Imagine this scenario. You are the CEO of Little Bear Camps of America. It’s early Friday morning and you call an unplanned staff meeting. You breeze into the conference room to find 5 staff members hovering over steaming cups of coffee and gazing blankly at the wall. Trying to energize the group, you announce a new funder brought on board late yesterday afternoon as a key contributor for your most pressing project. They need immediate attention, and you have to rally the troops to get moving on all the appropriate steps you need to take now to thank this funder with creative flare.
Sitting around the table are the ED, development, communications and pr, financial officers, and program coordinator. Basically – you have the inner cabinet there to strategize on how to interact and communicate with this new funder.
And so you begin with an announcement that the Bear Play Foundation has decided to fund your entire summer camp for good young bears for next summer to the tune of $125k. No reaction. Hello guys – did you hear me? This is good news! Ok – what’s going on?
Your finance guy Joe is looking though glazed eyes. He is wondering why am I here? I have so much to do with the 1st Quarter numbers due on Monday and I am sitting here wasting my time. And after I stayed up all night trying to make sense of the mess they handed me! This is not my job! Let me out of here!
Your development officer Bridgette’s mind is wandering because she is thinking about the fact that she did all the work to get this grant but she’ll never get any of the credit. She looks out the window with glazed eyes and a pitiful expression on her tired face, and then back at the ED A.J., who is smiling and nodding her head happily at the announcement.
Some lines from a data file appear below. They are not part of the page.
Lemma rand_int_in_range_witness :
  rand_int (fun n => Z.of_nat n mod 97 + 60) 8 63 3 = Some (15, 4%nat) /\
  8 <= 15 <= 63 /\
  rand_int (fun n => Z.of_nat n mod 97 + 60) 64 63 3 = None.
Proof.
  apply (rand_int_in_range (fun n => Z.of_nat n mod 97 + 60) 8 63 3).
  - intros n. cbv beta. unfold RAND_MAX.
    pose proof (Z.mod_pos_bound (Z.of_nat n) 97 ltac:(lia)). lia.
  - lia.
Defined.

(** X6: for [max > 0], [rand_int_mincap min max] takes one value of
    [rand()] and returns the larger of [min] and [rand() % max].  The result
    is never below [min]; it is below [max] when [min < max], so [max] itself
    is never returned, and it is [min] whenever [max <= min].  With [max = 0]
    the result is undefined. *)
Theorem rand_int_mincap_range (rand_seq : nat -> Z) (min max : Z) (k : nat) :
  (forall n, 0 <= rand_seq n <= RAND_MAX) ->
  0 < max ->
  exists x,
    rand_int_mincap rand_seq min max k = Some (x, S k) /\
    x = Z.max min (rand_seq k mod max) /\
    min <= x /\ (min < max -> x < max) /\ (max <= min -> x = min) /\
    rand_int_mincap rand_seq min 0 k = None.
Proof.
  intros Hrand Hmax. unfold rand_int_mincap, rand, c_rem.
  destruct (Z.eqb_spec max 0) as [H0|_]; [lia|].
  cbn [mbind option_bind].
  rewrite Z.rem_mod_nonneg by (try apply Hrand; lia).
  pose proof (Z.mod_pos_bound (rand_seq k) max Hmax) as Hb.
  set (r := rand_seq k mod max) in *. clearbody r.
  eexists. split; [reflexivity|].
  split; [destruct (Z.ltb_spec r min); lia|].
  split; [destruct (Z.ltb_spec r min); lia|].
  split; [destruct (Z.ltb_spec r min); lia|].
  split; [destruct (Z.ltb_spec r min); lia|reflexivity].
Qed.

Lemma rand_int_mincap_range_witness :
  exists x,
    rand_int_mincap (fun n => Z.of_nat n mod 7 * 125) 32 126 1 = Some (x, 2%nat) /\
    x = Z.max 32 ((fun n => Z.of_nat n mod 7 * 125) 1%nat mod 126) /\
    32 <= x /\ (32 < 126 -> x < 126) /\ (126 <= 32 -> x = 32) /\
    rand_int_mincap (fun n => Z.of_nat n mod 7 * 125) 32 0 1 = None.
Proof.
  apply (rand_int_mincap_range (fun n => Z.of_nat n mod 7 * 125) 32 126 1).
  - intros n. cbv beta. unfold RAND_MAX.
    pose proof (Z.mod_pos_bound (Z.of_nat n) 7 ltac:(lia)). lia.
  - lia.
Defined.

(** ** Tail colours, in general *)

Lemma ceil_div_mono (a b d : Z) : 0 < d -> a <= b -> ceil_div a d <= ceil_div b d.
Proof.
  intros Hd Hab. unfold ceil_div.
  pose proof (Z.div_le_mono (- b) (- a) d Hd ltac:(lia)). lia.
Qed.
(** * OCR scripts: section locator, table recovery and page aggregation

    A shallow embedding of the Python scripts of the repository:

    - [extract_fullcontent_to_excel.py]  (module [FullContent]),
    - [complete_pdf_extractor.py]        (module [Extractor]),
    - [csv_to_excel_converter.py], [CSV_To_Excel.py] and the command-line
      entry points                       (module [Scripts]).

    Python [str] values are lists of characters.  A character is a code
    point below 256, held in the 8-bit [ascii] type; the character classes
    below are those of Python on these code points (ASCII and the Latin-1
    supplement).
    Exceptions are explicit: a computation that can raise returns a
    [result]. *)

From Stdlib Require Import Ascii String List ZArith Lia Bool DecimalString.
From stdpp Require Import gmap strings list.

(** ** Python values and exceptions *)

Abbreviation text := (list ascii).

(** A literal: ["abc"] as a Python [str]. *)
Definition str (s : string) : text := list_ascii_of_string s.

Inductive exn_kind :=
| IndexError | KeyError | TypeError | ValueError | ParserError
| FileNotFoundError | RemoteError | IllegalCharacterError.

Record exn := Exn { exn_class : exn_kind; exn_msg : string }.

Inductive result (A : Type) :=
| Ok (a : A)
| Raise (e : exn).
Arguments Ok {A} a.
Arguments Raise {A} e.

Definition bind {A B} (m : result A) (k : A → result B) : result B :=
  match m with
  | Ok a => k a
  | Raise e => Raise e
  end.

Notation "'let*' x ':=' m 'in' k" := (bind m (fun x => k))
  (at level 10, x pattern, m at level 100, k at level 200).

Definition raised {A} (m : result A) : bool :=
  match m with Ok _ => false | Raise _ => true end.

(** ** [str] methods *)

Module PyStr.

Definition code (c : ascii) : nat := nat_of_ascii c.

Definition in_range (lo hi : nat) (c : ascii) : bool :=
  (lo <=? code c) && (code c <=? hi).

(** [c.isspace()]: TAB, LF, VT, FF, CR, FS, GS, RS, US, the space, and
    above the ASCII range NEL (133) and the no-break space (160).  The
    class [\s] of the [re] module is the same. *)
Definition isspace (c : ascii) : bool :=
  in_range 9 13 c || in_range 28 32 c || in_range 133 133 c
  || in_range 160 160 c.

(** The line boundaries of [str.splitlines]: LF, VT, FF, CR, FS, GS, RS
    and NEL. *)
Definition islinebreak (c : ascii) : bool :=
  in_range 10 13 c || in_range 28 30 c || in_range 133 133 c.

(** The ASCII ranges [A-Z], [a-z] and [0-9]. *)
Definition isupper (c : ascii) : bool := in_range 65 90 c.
Definition islower (c : ascii) : bool := in_range 97 122 c.
Definition isdigit (c : ascii) : bool := in_range 48 57 c.

(** The letters above the ASCII range: the ordinal indicators, the micro
    sign, and the accented letters ([215] and [247] are the multiplication
    and the division sign). *)
Definition isalpha_latin1 (c : ascii) : bool :=
  in_range 170 170 c || in_range 181 181 c || in_range 186 186 c
  || in_range 192 214 c || in_range 216 246 c || in_range 248 255 c.
(** * Playwright-reCAPTCHA: the synchronous reCAPTCHA v2 solver

    A shallow embedding of [playwright_recaptcha/recaptchav2/sync_solver.py]
    and the properties of [SyncSolver] established on it.

    Layout:
    - [Str]: facts on Python [str] values, modelled as [string];
    - [Re]: the fragment of Python's [re] module the solver uses, as a
      backtracking matcher (leftmost match, alternatives in order, lazy
      star, [.] refusing the line break);
    - the solver object and its listener [_extract_token];
    - [Solver]: the methods that talk to the browser, over an arbitrary
      browser given as an oracle, in a state/exception/trace monad;
    - [Demo]: a scripted browser on which runs are evaluated;
    - the theorems. *)

From Stdlib Require Import String Ascii List ZArith Lia Bool Arith.
From Stdlib Require Strings.Byte.
Import ListNotations.
Local Open Scope string_scope.
Local Open Scope list_scope.

(* ------------------------------------------------------------------ *)
(** ** Python [str] *)

Module Str.
Local Open Scope string_scope.

(** The double quote and the line break, by character code. *)
Definition dquote : ascii := "034"%char.
Definition newline : ascii := "010"%char.

(** [chars s]: the characters of [s], in order. *)
Definition chars (s : string) : list ascii := list_ascii_of_string s.

(** [strip p s]: [s] without its prefix [p], when [s] starts with [p]. *)
Fixpoint strip (p s : string) : option string :=
  match p with
  | EmptyString => Some s
  | String a p' =>
      match s with
      | EmptyString => None
      | String b s' => if Ascii.eqb a b then strip p' s' else None
      end
  end.
(** While the list is idle with more to come and holds a truthy cursor
    that has no text, every report that the sentinel is visible ends in the
    engine's [TypeError] toast: no request is ever made, nothing changes,
    and isLoading never gates the next report. *)
Theorem unsendable_cursor_toasts (p : Props) (w : World rt) n :
  mounted w = true -> hasMore (state w) = true -> isLoading (state w) = false ->
  truthy (cursor (state w)) = true -> to_string (cursor (state w)) = None ->
  run p w (repeat (Intersect true) n)
    = (w, repeat (Toast ("Error: " ++ to_primitive_message rt) "error" 3000%Z) n).
Proof.
  intros Hm Hh Hl T N. induction n as [|n IH]; [reflexivity|].
  cbn [repeat run]. rewrite (step_intersect_unsendable p w Hm Hh Hl T N).
  rewrite IH. reflexivity.
Qed.
(** * Operator and istioctl support code: validation walker, diff walker,
      sync-status printer and sidecar bootstrap composer.

    A shallow embedding of
    - the sync-status writers of package [pilot]       (module [Pilot]),
    - [istioctl/cmd/sidecar-bootstrap.go]               (module [Bootstrap]),
    - [istioctl/cmd/revision.go]                        (module [Revision]),
    - [operator/pkg/validate/validate.go]               (module [Validate]),
    followed by the properties established about them.  Logging
    ([scope.Debugf]) and the metrics counter ([CRValidationFailure]) have no
    influence on the results and are left out. *)

From Stdlib Require Import Strings.String Strings.Ascii Strings.Byte.
From Stdlib Require QArith.Qcanon.
From stdpp Require Import base option list strings gmap numbers pretty.

Local Open Scope string_scope.
Local Open Scope list_scope.

Abbreviation Qc := Qcanon.Qc.

Set Warnings "-register-all".

(** ** Results of Go calls

    A Go call either returns or panics (index out of range, nil
    dereference, misuse of [reflect]).  Panics are not recovered anywhere
    in the modelled code, so they propagate to the caller. *)

Inductive outcome (A : Type) : Type :=
  | Return (a : A)
  | Panic (reason : string).
Arguments Return {A} a.
Arguments Panic {A} reason.

#[global] Instance outcome_ret : MRet outcome := fun _ a => Return a.

#[global] Instance outcome_bind : MBind outcome := fun _ _ k m =>
  match m with
  | Return a => k a
  | Panic r => Panic r
  end.
(** * hypr-exiled: window-manager backend (package wm, X11) and application
      lifecycle (package app)

    A shallow embedding of the X11 backend ([NewX11], [FindWindow],
    [FocusWindow]) and of the application core ([NewPOEHelper],
    [checkDependencies], [Run], [Stop], [waitForShutdown],
    [handleTradeEntry]).

    The Go code talks to the outside through [exec.LookPath],
    [exec.Command], the logger, the notifier, the log watcher, the trade
    manager and the signal channel.  Every such call is an [Event] appended
    to the [trace] of the calling goroutine; what the outside answers is given
    by a [World], whose answers may depend on the whole trace so far.  Since
    every call lengthens the trace, any sequence of answers a run can observe
    is the behaviour of some [World].

    The logger, [time.Sleep], [signal.Notify] and [LogWatcher.Stop] answer
    nothing the code reads; they are recorded and taken to return.  Reading
    the signal channel is the one call that may never return. *)

From Stdlib Require Import List String Ascii ZArith Bool Lia.
Import ListNotations.
Local Open Scope string_scope.
Local Open Scope list_scope.
Local Open Scope Z_scope.

Set Implicit Arguments.

(** ** Go values *)

(** A Go [error]: [None] is [nil], [Some msg] an error whose [Error()] text
    is [msg]. *)
Definition error := option string.

Definition is_nil (e : error) : bool :=
  match e with None => true | Some _ => false end.

(** [len] of a string or byte slice. *)
Definition len (s : string) : Z := Z.of_nat (String.length s).

(** [time.Duration] counts nanoseconds. *)
Definition Duration := Z.
Definition Millisecond : Duration := 1000000.

(** ** Package strings *)

Module strings.

Definition byte_is (n : nat) (a : ascii) : bool := Nat.eqb (nat_of_ascii a) n.

Definition byte_in (lo hi : nat) (a : ascii) : bool :=
  Nat.leb lo (nat_of_ascii a) && Nat.leb (nat_of_ascii a) hi.

(** The one-byte white space of [unicode.IsSpace]:
    ['\t'], ['\n'], ['\v'], ['\f'], ['\r'] and [' ']. *)
Definition asciiSpace (a : ascii) : bool :=
  byte_in 9 13 a || byte_is 32 a.

(** The two-byte white space: U+0085 (C2 85) and U+00A0 (C2 A0). *)
Definition space2 (a b : ascii) : bool :=
  byte_is 194 a && (byte_is 133 b || byte_is 160 b).

(** The three-byte white space: U+1680 (E1 9A 80), U+2000..U+200A
    (E2 80 80 .. E2 80 8A), U+2028, U+2029, U+202F (E2 80 A8, A9, AF),
    U+205F (E2 81 9F) and U+3000 (E3 80 80). *)
Definition space3 (a b c : ascii) : bool :=
  (byte_is 225 a && byte_is 154 b && byte_is 128 c)
  || (byte_is 226 a && byte_is 128 b
      && (byte_in 128 138 c || byte_is 168 c || byte_is 169 c || byte_is 175 c))
  || (byte_is 226 a && byte_is 129 b && byte_is 159 c)
  || (byte_is 227 a && byte_is 128 b && byte_is 128 c).
(** * Firmadyne extractor: a shallow embedding of [extractor.py]

    The development follows
    [src/baseImage/firmadyne/firmadyne/extractor/extractor.py].

    - Python [str] values are [string]s, one character per [ascii]
      (descriptions and file names are taken to be ASCII); Python [int]s
      are [Z] (offsets, sizes) or [nat] (depth, counters).
    - File contents are [list byte].
    - The three external libraries (hashlib, libmagic, binwalk) and the
      names [tempfile] picks are the fields of a record [Libraries]: the
      code only consumes their results.
    - A directory on disk is a finite tree [fsnode] of directories and
      regular files (no symbolic links); [os.listdir] is the list of entries
      of a [Dir] in the order the OS returns them.  An item carries the
      bytes of its file, which nothing rewrites while the item lives.
    - The job object ([Extractor]) is threaded explicitly, together with
      the two output files and a ghost trace of the items built, the
      digests inserted and the scratch directories created.
    - [ExtractionItem.extract] is recursive through its phases; the model
      unrolls it [fuel] times.  A Python exception, and the exhaustion of
      the fuel, are results of their own, and both carry the job state
      reached.  Enough fuel always exists ([extract_terminates]). *)

From Stdlib Require Import ZArith Lia Strings.Byte Ascii String List.
From stdpp Require Import gmap strings list sorting pretty.

Open Scope string_scope.
Set Warnings "-register-all".

(** ** Python string primitives *)

Module Py.

(** [s.startswith(pre)] *)
Definition startswith (pre s : string) : bool := String.prefix pre s.

(** [sub in s] on strings. *)
Fixpoint contains (sub s : string) : bool :=
  String.prefix sub s ||
  match s with
  | EmptyString => false
  | String _ s' => contains sub s'
  end.

(** [s.endswith(suf)] *)
Fixpoint endswith (suf s : string) : bool :=
  String.eqb suf s ||
  match s with
  | EmptyString => false
  | String _ s' => endswith suf s'
  end.

(** [s.split(sep)] for a one-character separator: never empty. *)
Fixpoint split (sep : ascii) (s : string) : list string :=
  match s with
  | EmptyString => [EmptyString]
  | String c s' =>
      if Ascii.eqb c sep then EmptyString :: split sep s'
      else match split sep s' with
           | h :: t => String c h :: t
           | [] => [String c EmptyString]
           end
  end.

(** [x in l] on a list of strings. *)
Definition mem (x : string) (l : list string) : bool :=
  existsb (String.eqb x) l.

(** [any(s in text for s in pats)] *)
Definition any_in (pats : list string) (text : string) : bool :=
  existsb (fun s => contains s text) pats.

(** [c.isdigit()] on ASCII. *)
Definition isdigit (c : ascii) : bool :=
  let n := N_of_ascii c in (48 <=? n)%N && (n <=? 57)%N.

(** The whitespace [int()] strips (ASCII part of [str.isspace]). *)
Definition isspace (c : ascii) : bool :=
  let n := N_of_ascii c in
  ((9 <=? n)%N && (n <=? 13)%N) || ((28 <=? n)%N && (n <=? 32)%N).

Definition hexval (c : ascii) : option Z :=
  let n := N_of_ascii c in
  if (48 <=? n)%N && (n <=? 57)%N then Some (Z.of_N n - 48)%Z
  else if (97 <=? n)%N && (n <=? 102)%N then Some (Z.of_N n - 87)%Z
  else if (65 <=? n)%N && (n <=? 70)%N then Some (Z.of_N n - 55)%Z
  else None.

Fixpoint lstrip (s : string) : string :=
  match s with
  | String c s' => if isspace c then lstrip s' else s
  | EmptyString => EmptyString
  end.

Definition rstrip (s : string) : string :=
  String.rev (lstrip (String.rev s)).

(** Digits of [int(_, base)] after sign and prefix: single underscores
    are allowed between digits only.  [prev] tells whether the previous
    character was an underscore, [seen] whether a digit was read. *)
Fixpoint digits (base : Z) (s : string) (prev seen : bool) (acc : Z)
  : option Z :=
  match s with
  | EmptyString => if prev || negb seen then None else Some acc
  | String c s' =>
      if Ascii.eqb c "_"%char then
        if prev || negb seen then None else digits base s' true seen acc
      else match hexval c with
           | Some d =>
               if (d <? base)%Z then digits base s' false true (acc * base + d)%Z
               else None
           | None => None
           end
  end.

Definition unsigned16 (s : string) : option Z :=
  match s with
  | String "0" (String x s') =>
      if Ascii.eqb x "x"%char || Ascii.eqb x "X"%char then
        match s' with
        | String "_" s'' => digits 16 s'' false false 0
        | _ => digits 16 s' false false 0
        end
      else digits 16 s false false 0
  | _ => digits 16 s false false 0
  end.

(** [int(s, 16)]; [None] is [ValueError]. *)
Definition int16 (s : string) : option Z :=
  match rstrip (lstrip s) with
  | String "-" s' => Z.opp <$> unsigned16 s'
  | String "+" s' => unsigned16 s'
  | s' => unsigned16 s'
  end.

(** [int(''.join(i for i in s if i.isdigit()), 10)]; [None] is the
    [ValueError] of [int('')]. *)
Fixpoint keep_digits (s : string) : string :=
  match s with
  | EmptyString => EmptyString
  | String c s' => if isdigit c then String c (keep_digits s') else keep_digits s'
  end.

Definition int10_of_digits (s : string) : option Z :=
  digits 10 (keep_digits s) false false 0.

(** [l[i]]; [None] is [IndexError]. *)
Definition index {A} (l : list A) (i : nat) : option A := nth_error l i.

(** [l.remove(x)]: drops the first occurrence. *)
Fixpoint remove (x : string) (l : list string) : list string :=
  match l with
  | [] => []
  | y :: l' => if String.eqb x y then l' else y :: remove x l'
  end.

(** [posixpath.join(a, b)] *)
Definition path_join (a b : string) : string :=
  if startswith "/" b then b
  else if String.eqb a EmptyString || endswith "/" a then a ++ b
  else a ++ "/" ++ b.

End Py.

(** ** Directory trees *)

Inductive fsnode : Type :=
| File (data : list byte)
| Dir (entries : list (string * fsnode)).

Definition isdir (n : fsnode) : bool :=
  match n with Dir _ => true | File _ => false end.

(** [os.listdir]; the extractor only lists paths it has tested with
    [os.path.isdir], or directories the scanner produced. *)
Definition listdir (n : fsnode) : list (string * fsnode) :=
  match n with Dir es => es | File _ => [] end.

(** ** Class [Extractor]: constants and [io_find_rootfs] *)

Definition UNIX_DIRS : list string :=
  ["bin"; "etc"; "dev"; "home"; "lib"; "mnt"; "opt"; "root"; "run"; "sbin";
   "tmp"; "usr"; "var"].
Definition UNIX_THRESHOLD : nat := 4.

(** The [while] loop of [io_find_rootfs]: follow single directory chains. *)
Fixpoint single_chain (path : string) (n : fsnode) : string * fsnode :=
  match n with
  | Dir [(name, (Dir _ as child))] => single_chain (Py.path_join path name) child
  | _ => (path, n)
  end.

(** The counting loop: [count += 1] for every UNIX-like subdirectory. *)
Definition count_unix_dirs (es : list (string * fsnode)) : nat :=
  fold_left (fun count e => if Py.mem e.1 UNIX_DIRS && isdir e.2 then S count else count)
            es 0.

(** The [for subdir in os.listdir(path)] loop of the [recurse] branch. *)
Fixpoint first_rootfs (self : string -> fsnode -> bool * string)
    (path : string) (es : list (string * fsnode)) : option (bool * string) :=
  match es with
  | [] => None
  | (subdir, child) :: es' =>
      if isdir child then
        let res := self (Py.path_join path subdir) child in
        if res.1 then Some res else first_rootfs self path es'
      else first_rootfs self path es'
  end.

Definition io_find_rootfs_body (self : string -> fsnode -> bool * string)
    (start : string) (n : fsnode) (recurse : bool) : bool * string :=
  let '(path, d) := single_chain start n in
  let count := count_unix_dirs (listdir d) in
  if (UNIX_THRESHOLD <=? count)%nat then (true, path)
  else if recurse then
    match first_rootfs self path (listdir d) with
    | Some res => res
    | None => (false, start)
    end
  else (false, start).

(** [io_find_rootfs(start, recurse)]: the only recursive call passes
    [recurse=False], so the recursion is two levels deep. *)
Definition io_find_rootfs (start : string) (n : fsnode) (recurse : bool)
  : bool * string :=
  io_find_rootfs_body
    (fun s m => io_find_rootfs_body (fun s' _ => (false, s')) s m false)
    start n recurse.

(** ** Sorting, as [list.sort] does it

    Python's sort is stable, and the stable sorted arrangement of a list is
    unique; a stable insertion sort computes it. *)

Section Sort.
Context {A : Type} (le : A -> A -> bool).

Fixpoint insert_sorted (x : A) (l : list A) : list A :=
  match l with
  | [] => [x]
  | y :: l' => if le x y then x :: y :: l' else y :: insert_sorted x l'
  end.

Fixpoint sort_by (l : list A) : list A :=
  match l with
  | [] => []
  | x :: l' => insert_sorted x (sort_by l')
  end.
End Sort.

(** [a <= b] on [str], and on [len] for [sort(key=len)]. *)
Definition str_le (a b : string) : bool := String.leb a b.
Definition len_le (a b : string) : bool :=
  (String.length a <=? String.length b)%nat.

(** ** The external libraries *)

Inductive category : Type := Header | Kernel | Filesystem | Archive | Compressed.

(** A binwalk result: [entry.description], [entry.offset]. *)
Record Entry : Type := { description : string; offset : Z }.

(** A binwalk module: [module.results] and [module.extractor.directory]
    together with the tree the extraction left there. *)
Record ScanModule : Type :=
  { results : list Entry; directory : option (string * fsnode) }.

Record Libraries : Type :=
  { (** [hashlib.md5(...).hexdigest()] of a file's bytes *)
    md5 : list byte -> string;
    (** [Extractor.magic(path, mime)] *)
    magic : string -> list byte -> bool -> string;
    (** [binwalk.scan(path, "-y", category, ...)] run in directory [cwd];
        the categories [Filesystem], [Archive], [Compressed] are the ones
        scanned with ["-e", "-r"]. *)
    binwalk_scan : string -> string -> list byte -> category -> list ScanModule;
    (** the name [tempfile] picks for its [n]-th request *)
    tmpname : nat -> string }.

(** ** Job and item state *)

Inductive origin : Type := Seed | Carved | Walked.

(** Ghost trace of the run. *)
Inductive event : Type :=
| EvNew (o : origin) (path : string) (depth : nat)  (* ExtractionItem(...) *)
| EvVisit (checksum : string)                       (* visited.add *)
| EvScratch (dir : string) (depth : nat).           (* tempfile.mkdtemp *)

(** The [Extractor] object and the part of the disk it owns: the two output
    files [<output>.kernel] and [<output>.tar.gz]. *)
Record Extractor : Type :=
  { output_dir : option string;
    do_kernel : bool;
    do_rootfs : bool;
    visited : gset string;
    kernel_file : option (list byte);
    rootfs_file : option string;
    tmp_count : nat;
    trace : list event }.

Definition set_do_kernel (b : bool) (ex : Extractor) : Extractor :=
  {| output_dir := output_dir ex; do_kernel := b; do_rootfs := do_rootfs ex;
     visited := visited ex; kernel_file := kernel_file ex;
     rootfs_file := rootfs_file ex; tmp_count := tmp_count ex;
     trace := trace ex |}.

Definition set_do_rootfs (b : bool) (ex : Extractor) : Extractor :=
  {| output_dir := output_dir ex; do_kernel := do_kernel ex; do_rootfs := b;
     visited := visited ex; kernel_file := kernel_file ex;
     rootfs_file := rootfs_file ex; tmp_count := tmp_count ex;
     trace := trace ex |}.

Definition visited_add (c : string) (ex : Extractor) : Extractor :=
  {| output_dir := output_dir ex; do_kernel := do_kernel ex;
     do_rootfs := do_rootfs ex; visited := {[ c ]} ∪ visited ex;
     kernel_file := kernel_file ex; rootfs_file := rootfs_file ex;
     tmp_count := tmp_count ex; trace := EvVisit c :: trace ex |}.

Definition write_kernel (d : list byte) (ex : Extractor) : Extractor :=
  {| output_dir := output_dir ex; do_kernel := do_kernel ex;
     do_rootfs := do_rootfs ex; visited := visited ex;
     kernel_file := Some d; rootfs_file := rootfs_file ex;
     tmp_count := tmp_count ex; trace := trace ex |}.

Definition write_rootfs (root : string) (ex : Extractor) : Extractor :=
  {| output_dir := output_dir ex; do_kernel := do_kernel ex;
     do_rootfs := do_rootfs ex; visited := visited ex;
     kernel_file := kernel_file ex; rootfs_file := Some root;
     tmp_count := tmp_count ex; trace := trace ex |}.

Definition bump_tmp (ex : Extractor) : Extractor :=
  {| output_dir := output_dir ex; do_kernel := do_kernel ex;
     do_rootfs := do_rootfs ex; visited := visited ex;
     kernel_file := kernel_file ex; rootfs_file := rootfs_file ex;
     tmp_count := S (tmp_count ex); trace := trace ex |}.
Looking at the table full of wandering minds, the unengaged people suddenly focus on the fly buzzing around on the window sill, mess with their blackberries and text back and forth. Suddenly your new communications officer Frances lets out an excited giggle and then checks herself quickly when she glances around to see everyone looking at her. What is that big smile on her red face? Don’t kid yourself into thinking she is engaged with you and the task at hand – she got an instant message from the good looking young man she had a date with last night.
Maria, your program coordinator for the summer camp, looks anxious, and nervously is twirling her hair. You sense she might want to speak by locking eyes on yours, and then quickly averts them to look at the painting of the bears on the wall. She is dying to give her opinion about the next step to implement the plan and get rolling, but she checks herself and withdraws.
Granted, it’s Friday – but you can’t seem to get any kind of reaction from the group, even though this grant is a huge coup you had all looked forward to. What’s not working here?
Perhaps you need to look in the mirror to analyze your leadership style. Do you have what it takes to get this group moving?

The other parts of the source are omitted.